## Work task
Return exactly the line that contains "- rewrite length_app, extend_doubling_length." and all lines beneath it in the entries, through the very last one.

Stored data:
==========
Lemma preferred_size_spec_witness :
  mp_preferred_size 700 = 704 /\ 700 <= mp_preferred_size 700.
Proof.
  split; [reflexivity|].
  exact (proj1 (preferred_size_spec default_classes 700
    ltac:(unfold SIZE_MAX; lia) eq_refl)).
Defined.

(** The tables a caller may install: one to twelve sizes, positive and strictly increasing. *)
Definition valid_table (sizes : list Z) : Prop :=
  (1 <= length sizes <= 12)%nat /\ increasing_from 0 sizes.

Lemma increasing_valid p l : 0 <= p -> increasing_from p l -> sizes_valid (Some p) l = true.
Proof.
  revert p. induction l as [|s l IH]; intros p Hp; simpl; [done|]. intros [Hs Hl].
  rewrite (proj2 (Z.eqb_neq s 0)), (proj2 (Z.leb_gt s p)) by lia. apply IH; [lia|done].
Qed.

Lemma sizes_valid_iff l : Forall (fun x => 0 <= x) l -> sizes_valid None l = true <-> increasing_from 0 l.
Proof.
  intros Hp. split; [by apply sizes_valid_None_increasing|]. destruct l as [|s l]; [done|]. intros [Hs Hl]. simpl.
  rewrite (proj2 (Z.eqb_neq s 0)) by lia. apply increasing_valid; [lia|done].
Qed.

Lemma increasing_last_pos l : increasing_from 0 l -> l <> [] -> 0 < List.last l 0.
Proof.
  destruct l as [|x l]; [done|]. intros [Hx Hinc] _. revert x Hinc Hx.
  induction l as [|y l IH]; intros x; simpl; [done|]. intros [Hy Hl] Hx. apply (IH y); [done|lia].
Qed.

(** Each added size is twice the one before it. *)
Lemma extend_doubling_step n l d i x :
  (length l <= i < length l + n)%nat -> l <> [] -> (l ++ extend_doubling n (List.last l d)) !! (i - 1)%nat = Some x ->
  (l ++ extend_doubling n (List.last l d)) !! i = Some (u64 (2 * x)).
Proof.
  revert l i. induction n as [|n IH]; intros l i Hi Hl Hx; [lia|]. cbn [extend_doubling] in *. cbn zeta in *.
  set (y := u64 (List.last l d * 2)) in *.
  assert (Ey : List.last (l ++ [y]) d = y) by apply List.last_last.
  replace (l ++ y :: extend_doubling n y) with ((l ++ [y]) ++ extend_doubling n (List.last (l ++ [y]) d)) in *
    by (rewrite Ey, <- app_assoc; done).
  destruct (decide (i = length l)) as [->|Hne].
  - rewrite Ey, <- app_assoc in *. cbn [app] in *. rewrite list_lookup_middle by done.
    rewrite lookup_app_l in Hx by (destruct l; [done|cbn; lia]).
    destruct (exists_last Hl) as (l' & z & ->). rewrite length_app in Hx. cbn in Hx.
    replace (length l' + 1 - 1)%nat with (length l') in Hx by lia. rewrite list_lookup_middle in Hx by done. injection Hx as ->.
    unfold y. rewrite List.last_last. f_equal. f_equal. lia.
  - apply IH; [rewrite length_app; cbn; lia|by destruct l|done].
Qed.

(** C38: a class table is accepted exactly when it has one to twelve sizes, positive and
    strictly increasing; a rejected one leaves the pool unchanged.  An accepted one is
    installed as the first of twelve sizes, each further size twice the one before it (in
    64 bits), for the lookup and for the classes; [mp_get_slab_classes] reads the caller's
    sizes back.  The whole table increases as long as the doubling does not wrap. *)
Theorem set_slab_classes_spec (c : classes) (sizes : list Z) :
  Forall (fun x => 0 <= x) sizes ->
  (fst (mp_set_slab_classes (Some c) (Some sizes)) = true <-> valid_table sizes) /\
  match mp_set_slab_classes (Some c) (Some sizes) with
  | (true, Some c') =>
      length (slot_sizes c') = 12%nat /\ take (length sizes) (slot_sizes c') = sizes /\
      (forall i x, (length sizes <= i < 12)%nat -> slot_sizes c' !! (i - 1)%nat = Some x ->
         slot_sizes c' !! i = Some (u64 (2 * x))) /\
      (List.last sizes 0 * 2 ^ Z.of_nat (12 - length sizes) < 2 ^ 64 -> increasing_from 0 (slot_sizes c')) /\
      custom_slab_sizes c' = slot_sizes c' /\ use_custom_slab_sizes c' = true /\
      mp_get_slab_classes (Some c') (Z.of_nat (length sizes)) = sizes
  | (ok, p) => ok = false /\ p = Some c
  end.
Proof.
  intros Hpos. unfold mp_set_slab_classes, SLAB_CLASS_COUNT, valid_table. rewrite <- (sizes_valid_iff sizes Hpos).
  destruct (orb _ _) eqn:Hcnt.
  { split; [|done]. split; [done|]. intros [Hl _]. apply orb_true_iff in Hcnt as [H%Z.eqb_eq|H%Z.ltb_lt]; lia. }
  apply orb_false_iff in Hcnt as [Hc0%Z.eqb_neq Hc1%Z.ltb_ge].
  destruct (sizes_valid None sizes) eqn:Hv; cbn [negb fst]; [|split; [split; [done|by intros [_ ?]]|done]].
  split; [split; [intros _; split; [lia|done]|done]|]. cbn [slot_sizes custom_slab_sizes use_custom_slab_sizes].
  apply (sizes_valid_iff sizes Hpos) in Hv. assert (Hne : sizes <> []) by (intros ->; cbn in Hc0; lia).
  split_and!; try done.
  - rewrite length_app, extend_doubling_length. lia.
  - by rewrite take_app_length.
  - intros i x Hi Hx. apply extend_doubling_step; [lia|done|done].
  - intros Hb. apply increasing_from_app; [done|]. apply extend_doubling_increasing; [|done]. by apply increasing_last_pos.
  - unfold mp_get_slab_classes, SLAB_CLASS_COUNT. cbn [slot_sizes]. replace (Z.to_nat _) with (length sizes) by (zcase; lia).
    by rewrite take_app_length.
Qed.

Definition example_custom_sizes : list Z := [8; 16; 24; 32; 40; 48; 56; 64; 72; 80; 88; 96].

Lemma set_slab_classes_spec_witness :
  exists c', mp_set_slab_classes (Some default_classes) (Some [16; 64]) = (true, Some c') /\
    List.last (slot_sizes c') 0 = 65536 /\ increasing_from 0 (slot_sizes c').
Proof.
  eexists. split; [reflexivity|]. split; [reflexivity|].
  exact (proj1 (proj2 (proj2 (proj2 (proj2 (set_slab_classes_spec default_classes [16; 64]
    ltac:(repeat constructor; lia)))))) ltac:(vm_compute; reflexivity)).
Defined.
==========
## Task answer
  - rewrite length_app, extend_doubling_length. lia.
  - by rewrite take_app_length.
  - intros i x Hi Hx. apply extend_doubling_step; [lia|done|done].
  - intros Hb. apply increasing_from_app; [done|]. apply extend_doubling_increasing; [|done]. by apply increasing_last_pos.
  - unfold mp_get_slab_classes, SLAB_CLASS_COUNT. cbn [slot_sizes]. replace (Z.to_nat _) with (length sizes) by (zcase; lia).
    by rewrite take_app_length.
Qed.

Definition example_custom_sizes : list Z := [8; 16; 24; 32; 40; 48; 56; 64; 72; 80; 88; 96].

Lemma set_slab_classes_spec_witness :
  exists c', mp_set_slab_classes (Some default_classes) (Some [16; 64]) = (true, Some c') /\
    List.last (slot_sizes c') 0 = 65536 /\ increasing_from 0 (slot_sizes c').
Proof.
  eexists. split; [reflexivity|]. split; [reflexivity|].
  exact (proj1 (proj2 (proj2 (proj2 (proj2 (set_slab_classes_spec default_classes [16; 64]
    ltac:(repeat constructor; lia)))))) ltac:(vm_compute; reflexivity)).
Defined.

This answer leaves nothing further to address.